The sheriff looked at the floor; sanded and sealed, the planks bright except at the joints, where the blackness of age couldn’t be erased. “I imagine it’s going to be quite a place, when it’s all done. How long have you been at it?”
Will was leaning at the counter, propped with one arm. “About two months.” The coffee maker gurgled and snorted, sending puffs of steam against the base of the cabinets.Will pulled the pot out and filled the sheriff’s cup. “I’ve got this feeling you already knew that.”
The sheriff, reaching for the cup, looked up at Will. “Pardon?”
Will, his own cup in hand, took the other chair. He reached for the bag of doughnuts. “You know how long I’ve been here.”
The sheriff offered a slight shrug. “More or less,” he agreed. He took a sip.
“It’d be a great spot for a meth lab, wouldn’t it?”
Will enjoyed the sheriff’s sputtering reaction for a few moments, then went to fetch a towel.
“That’s not really very funny, Mister Holliday,” the sheriff said, lifting his cup so Will could wipe the table.
Grinning, Will said, “No, I suppose, it isn’t.” He topped off the sheriff’s half-spilled cup before sitting back down. “You can call me Will, by the way.” He extended his hand, “And you are…?” he asked, looking straight at the name stitched over the lawman’s pocket.
“Goosens,” the sheriff answered, “Jan Goosens.” He shook Will’s hand, picked up his cup and added. “I didn’t come out here looking for any illegal activity.”
“Of course you didn’t.” Will took a drink from his cup and nudged the bag toward the Goosens. “Have a doughnut.”
Goosens took one.
“A guy all of a sudden moves into an abandoned farmstead out in the middle of Bumfuck Nowhere,” Will went on, “doesn’t mingle much with the locals, usually only shows up in town to spend a lot of money on ‘building supplies’, has a nice new truck but no visible means of support…”
“I know what you’re saying, Mister Holliday,” the sheriff said, shaking his head. “I also know that’s not the case.”
“Will,” Will reasserted. “You’re sure about that,” he said.
Goosens nodded, leaning over so the crumbs from the doughnut would land on the table.
“Hmm…” Will took a doughnut for himself.
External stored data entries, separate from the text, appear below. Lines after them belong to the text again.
(** A coin that is worth [c.1] and may be spent *)
Definition spendable_coin (M : WalletMap) (c : ValuedCoin) : Prop :=
  ∃ t (k : nat) o, M !! c.2.1 = Some t ∧ c.2.2 = Z.of_nat k ∧ vout (wtx_tx t) !! k = Some o ∧ c.1 = nValue o ∧ IsSpent t c.2.2 = Some false ∧
    mine (scriptPubKey o) = MINE_SPENDABLE ∧ nMinimumInputValue <= nValue o.
Lemma listed_spendable M out : listed nMinimumInputValue mine M out → out_fSpendable out = true → spendable_coin M (valued M out).
Proof.
  intros (t & k & o & Et & Ei & Ho & Hs & _ & Hm & Hv) Hsp. exists t, k, o. cbn [fst snd valued]. split; [done|]. split; [done|]. split; [done|].
  split; [|split; [done|split; [by apply Hm|done]]]. unfold valued, coin_value. cbn [fst snd]. rewrite Et, Ei. cbn. by rewrite Nat2Z.id, Ho.
Qed.
(** The choice with selected coins: all of them that can be spent *)
Lemma SelectCoins_named M v sel vCoins nTargetValue nSpendTime drawn : HasSelected sel = true → 0 <= nMinimumInputValue →
  (∀ h t, M !! h = Some t → is_Some (wtx_IsFromMe mine M MINE_ALL t)) →
  AvailableCoins nCoinbaseMaturity nMinimumInputValue fConfChange mine v true (Some sel) M = Some vCoins →
  zsum (valued M <$> vCoins).*1 < int64_max →
  let l := valued M <$> filter (λ out, out_fSpendable out = true) vCoins in
  SelectCoins nCoinbaseMaturity nMinimumInputValue fConfChange mine rand shuffle sort_down v M nTargetValue nSpendTime (Some sel) drawn =
    Some (nTargetValue <=? zsum l.*1, list_to_set l.*2, zsum l.*1, drawn) ∧
  NoDup l.*2 ∧ Forall (spendable_coin M) l ∧ Forall (λ c, IsSelected sel c.1 c.2 = true) l.*2 ∧ zsum l.*1 < int64_max.
Proof.
  intros Hs Hmin Hfm Hav Htot l. destruct (AvailableCoins_ok _ _ _ _ _ _ _ _ _ Hav) as [HL Hnd].
  assert (Hr : Forall (readable mine M) vCoins) by (eapply Forall_impl; [exact HL|]; intros; by eapply listed_readable).
  assert (Hl' : l ⊆+ valued M <$> vCoins) by apply fmap_submseteq, sublist_submseteq, sublist_filter.
  assert (Hlt : zsum l.*1 < int64_max). { eapply Z.le_lt_trans; [|exact Htot]. apply zsum_submseteq; [|by apply fmap_submseteq]. apply Forall_fmap. by eapply values_nonneg. }
  split; [|split; [|split; [|split; [|done]]]].
  - unfold SelectCoins. rewrite Hav. cbn [mbind option_bind from_option]. rewrite Hs.
    assert (Em : mapM (λ out, n ← coin_value M (out_tx out, out_i out); Some (n, (out_tx out, out_i out))) (filter (λ out, out_fSpendable out = true) vCoins) = Some l).
    { apply mapM_Some. unfold l. assert (Hf : Forall (readable mine M) (filter (λ out, out_fSpendable out = true) vCoins)) by (apply Forall_forall; rewrite Forall_forall in Hr; intros out [_ Hin]%list_elem_of_filter; by apply Hr).
      clear -Hf. induction Hf as [|out k (_ & _ & n & En & _) _ IH]; [constructor|]. rewrite fmap_cons. constructor; [|done]. unfold valued. by rewrite En. }
    rewrite Em. cbn [mbind option_bind]. rewrite insert_coins_ok; [done| |unfold int64_max in Hlt; lia].
    eapply Forall_submseteq; [exact Hl'|]. by eapply values_nonneg.
  - eapply NoDup_submseteq_2; [apply fmap_submseteq; exact Hl'|]. by rewrite <- list_fmap_compose.
  - apply Forall_fmap, Forall_forall. intros out [Ho Hin]%list_elem_of_filter. rewrite Forall_forall in HL. by apply listed_spendable; [apply HL|].
  - pose proof (AvailableCoins_selected _ _ _ _ _ _ _ _ _ Hs Hav) as Hsel. rewrite Forall_forall in Hsel. unfold l. rewrite <- list_fmap_compose. apply Forall_fmap, Forall_forall.
    intros out [_ Hin]%list_elem_of_filter. by apply Hsel.
Qed.

(** Whatever was found: different coins that may be spent, worth the value returned *)
Lemma SelectCoins_found M v cc vCoins nTargetValue nSpendTime drawn cs n d :
  (∀ l, shuffle l ≡ₚ l) → (∀ l, sort_down l ≡ₚ l) →
  0 <= nMinimumInputValue → 0 <= nTargetValue → nTargetValue + CENT < 2 ^ 63 →
  (∀ h t, M !! h = Some t → is_Some (wtx_IsFromMe mine M MINE_ALL t)) →
  AvailableCoins nCoinbaseMaturity nMinimumInputValue fConfChange mine v true cc M = Some vCoins →
  zsum (valued M <$> vCoins).*1 < int64_max →
  SelectCoins nCoinbaseMaturity nMinimumInputValue fConfChange mine rand shuffle sort_down v M nTargetValue nSpendTime cc drawn = Some (true, cs, n, d) →
  nTargetValue <= n < int64_max ∧ ∃ l, NoDup l.*2 ∧ cs = list_to_set l.*2 ∧ n = zsum l.*1 ∧ Forall (spendable_coin M) l ∧
    (from_option HasSelected false cc = false → l ⊆+ eligible_coins mine M nSpendTime 0 1 vCoins).
Proof.
  intros Hsh Hso Hmin Ht1 Ht2 Hfm Hav Htot H. destruct (AvailableCoins_ok _ _ _ _ _ _ _ _ _ Hav) as [HL Hnd].
  assert (Hr : Forall (readable mine M) vCoins) by (eapply Forall_impl; [exact HL|]; intros; by eapply listed_readable).
  assert (Hsub : ∀ l, l ⊆+ valued M <$> filter (λ out, out_fSpendable out = true) vCoins → NoDup l.*2 ∧ Forall (spendable_coin M) l ∧ zsum l.*1 < int64_max).
  { intros l Hl. assert (Hl' : l ⊆+ valued M <$> vCoins) by (etransitivity; [exact Hl|]; apply fmap_submseteq, sublist_submseteq, sublist_filter). split; [|split].
    - eapply NoDup_submseteq_2; [apply fmap_submseteq; exact Hl'|]. by rewrite <- list_fmap_compose.
    - eapply Forall_submseteq; [exact Hl|]. apply Forall_fmap, Forall_forall. intros out [Hs Hin]%list_elem_of_filter. rewrite Forall_forall in HL. by apply listed_spendable; [apply HL|].
    - eapply Z.le_lt_trans; [|exact Htot]. apply zsum_submseteq; [|by apply fmap_submseteq]. apply Forall_fmap. by eapply values_nonneg. }
  destruct (from_option HasSelected false cc) eqn:Hcc.
  - destruct cc as [sel|]; [|done]. cbn in Hcc. destruct (SelectCoins_named M v sel vCoins nTargetValue nSpendTime drawn Hcc Hmin Hfm Hav Htot) as (E & N1 & N2 & _ & N3).
    rewrite E in H. injection H as Hn <- <- <-. apply Z.leb_le in Hn. split; [done|]. eexists. do 4 (split; [done|]). done.
  - destruct (SelectCoins_free M v cc vCoins nTargetValue nSpendTime drawn Hcc Hsh Hso Hmin Ht1 Ht2 Hfm Hav Htot) as (ok & cs' & n' & d' & E & _ & Hg).
    rewrite E in H. injection H as -> -> -> ->. destruct (Hg eq_refl) as (Hn & l & Hl & _ & Ecs & En & _).
    destruct (Hsub l) as (N1 & N2 & N3).
    { etransitivity; [exact Hl|]. unfold eligible_coins. apply fmap_submseteq, sublist_submseteq. clear. induction vCoins as [|out vc IH]; [done|]. rewrite !filter_cons.
      destruct (decide (eligible mine M nSpendTime 0 1 out = true)) as [He|He].
      - rewrite decide_True; [by constructor|]. unfold eligible in He. by apply andb_true_iff in He as [? _].
      - destruct (decide _); by try constructor. }
    split; [lia|]. exists l. done.
Qed.

(** The coins a choice is made from *)
Definition usable_coins (M : WalletMap) (cc : option (gset COutPoint)) (nSpendTime : Z) (vCoins : list COutput) : list ValuedCoin :=
  if from_option HasSelected false cc then valued M <$> filter (λ out, out_fSpendable out = true) vCoins
  else eligible_coins mine M nSpendTime 0 1 vCoins.
(** A choice that failed: they do not reach the amount *)
Lemma SelectCoins_short M v cc vCoins nTargetValue nSpendTime drawn cs n d :
  (∀ l, shuffle l ≡ₚ l) → (∀ l, sort_down l ≡ₚ l) →
  0 <= nMinimumInputValue → 0 <= nTargetValue → nTargetValue + CENT < 2 ^ 63 →
  (∀ h t, M !! h = Some t → is_Some (wtx_IsFromMe mine M MINE_ALL t)) →
  AvailableCoins nCoinbaseMaturity nMinimumInputValue fConfChange mine v true cc M = Some vCoins →
  zsum (valued M <$> vCoins).*1 < int64_max →
  SelectCoins nCoinbaseMaturity nMinimumInputValue fConfChange mine rand shuffle sort_down v M nTargetValue nSpendTime cc drawn = Some (false, cs, n, d) →
  zsum (usable_coins M cc nSpendTime vCoins).*1 < nTargetValue.
Proof.
  intros Hsh Hso Hmin Ht1 Ht2 Hfm Hav Htot H. unfold usable_coins. destruct (from_option HasSelected false cc) eqn:Hcc.
  - destruct cc as [sel|]; [|done]. destruct (SelectCoins_named M v sel vCoins nTargetValue nSpendTime drawn Hcc Hmin Hfm Hav Htot) as (E & _).
    rewrite E in H. injection H as Hn _ _ _. by apply Z.leb_gt in Hn.
  - destruct (SelectCoins_free M v cc vCoins nTargetValue nSpendTime drawn Hcc Hsh Hso Hmin Ht1 Ht2 Hfm Hav Htot) as (ok & cs' & n' & d' & E & Hiff & _).
    rewrite E in H. injection H as -> _ _ _. apply Z.lt_nge. intros Hge. by apply Hiff in Hge.
Qed.

(** C19. Choosing coins.  When the wallet lists the coins it may spend without error
    and no outputs were selected by hand, [SelectCoins] finds coins for the amount
    exactly when those that are spendable, not later than the new transaction, and
    confirmed or from ourselves reach it, whatever the random draws and the order of
    the coins.  The coins it returns are different coins of that list, none of them
    spent, the value it returns is theirs, and it is at least the amount.  With
    outputs selected by hand it returns all those of them that are listed and can be
    spent, unspent and different, whatever their time, with their value, and succeeds
    exactly when they reach the amount. *)
Theorem SelectCoins_ok M v coinControl vCoins nTargetValue nSpendTime drawn :
  (∀ l, shuffle l ≡ₚ l) → (∀ l, sort_down l ≡ₚ l) →
  0 <= nMinimumInputValue → 0 <= nTargetValue → nTargetValue + CENT < 2 ^ 63 →
  (∀ h t, M !! h = Some t → is_Some (wtx_IsFromMe mine M MINE_ALL t)) →
  AvailableCoins nCoinbaseMaturity nMinimumInputValue fConfChange mine v true coinControl M = Some vCoins →
  zsum (valued M <$> vCoins).*1 < int64_max →
  ∃ ok cs n d, SelectCoins nCoinbaseMaturity nMinimumInputValue fConfChange mine rand shuffle sort_down v M nTargetValue nSpendTime coinControl drawn =
      Some (ok, cs, n, d) ∧
    if from_option HasSelected false coinControl then
      let l := valued M <$> filter (λ out, out_fSpendable out = true) vCoins in
      cs = list_to_set l.*2 ∧ n = zsum l.*1 ∧ (ok = true ↔ nTargetValue <= n) ∧ NoDup l.*2 ∧ Forall (spendable_coin M) l ∧
      Forall (λ c, from_option (λ sel, IsSelected sel c.1 c.2) false coinControl = true) l.*2
    else
      (ok = true ↔ nTargetValue <= zsum (eligible_coins mine M nSpendTime 0 1 vCoins).*1) ∧
      (ok = true → good_choice M nTargetValue nSpendTime vCoins cs n).
Proof.
  intros Hsh Hso Hmin Ht1 Ht2 Hfm Hav Htot. destruct (from_option HasSelected false coinControl) eqn:Hcc; [|by apply SelectCoins_free].
  destruct coinControl as [sel|]; [|done]. cbn in Hcc. destruct (SelectCoins_named M v sel vCoins nTargetValue nSpendTime drawn Hcc Hmin Hfm Hav Htot) as (E & H1 & H2 & H3 & _).
  do 4 eexists. split; [exact E|]. split; [done|]. split; [done|]. split; [apply Z.leb_le|done].
Qed.
End SelectCoins_theorem.

(** A wallet that was paid in the best block *)
#[local] Existing Instance mod_digests.
Definition paying_block : Node :=
  mkNode (mkIndex 1 0 10 0 (replicate W256 0) 1 1400000050 0) None None 0 0 0 0 COutPoint_SetNull 0 (replicate W256 0) (GetHash payment) 0.
Definition paid_view : NodeView := mkView {[replicate W256 9 := paying_block]} (Some (replicate W256 9)) 10 1400000200 (λ _, false).
Definition paid_map : WalletMap := {[GetHash payment := in_block payment]}.
Definition paid_coins : list COutput := [mkOutput (GetHash payment) 0 1 true].
Lemma SelectCoins_ok_witness : AvailableCoins 500 100 true own paid_view true None paid_map = Some paid_coins ∧
  ∃ ok cs n d, SelectCoins 500 100 true own (λ _, 0) id id paid_view paid_map 4000 1400000300 None 0 = Some (ok, cs, n, d) ∧
    (ok = true ↔ 4000 <= 5000) ∧ (ok = true → good_choice own paid_map 4000 1400000300 paid_coins cs n).
Proof.
  assert (E : AvailableCoins 500 100 true own paid_view true None paid_map = Some paid_coins) by (vm_compute; reflexivity).
  split; [exact E|]. refine (SelectCoins_ok 500 100 true own (λ _, 0) id id paid_map paid_view None paid_coins 4000 1400000300 0 _ _ _ _ _ _ E _).
  - intros l. reflexivity.
  - intros l. reflexivity.
  - lia.
  - lia.
  - vm_compute. reflexivity.
  - intros h t H. unfold paid_map in H. apply lookup_singleton_Some in H as [<- <-]. vm_compute. eexists. reflexivity.
  - vm_compute. reflexivity.
Defined.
Before biting into it he said, “So either you’re an overly friendly agent of the law with a lot of time on his hands, or you’re sure about something else.”
The sheriff looked at him and drank form his cup. He even held it out for a refill when he was finished. Will took it. “I’m sure about several things, to be honest with you,” Goosens said as Will filled the cup. “I’ll admit I did some checking around– nothing too specific of course, but I’ll confess to being pretty busy on your account. I hope you’re not offended.”
“Not at all,” Will said with smirk. “You’re the sheriff.”
Goosens smiled. “I know this is an old family place of yours. I know you didn’t pick up anything at Bloemstaad’s that would raise the eyebrows of the Bureau of Criminal Apprehension or the D.E.A.” He raised his cup. “Thanks,” he said, before taking a swallow. “As far as a means of support, well…” He set his cup to the table. “Being less specific in their response than any other inquiries I’d made, the bank let me know that, in your case, that wasn’t going to be much of an issue.
“In fact,” he said, “depending on how much time you spend here, or what your plans are, I’m honestly thrilled to have you as a part of the community.”
“Thanks,” Will said, his tone flat. “That’s great to hear.”
Goosens glanced at his watch, then shifted back in his chair, straightening himself. “There’s something else I discovered,” he said. His voice assumed a more officious tenor. He folded his hands across his waist. “Something that could make a real contribuition around here, and one I hope you give some serious consideration.”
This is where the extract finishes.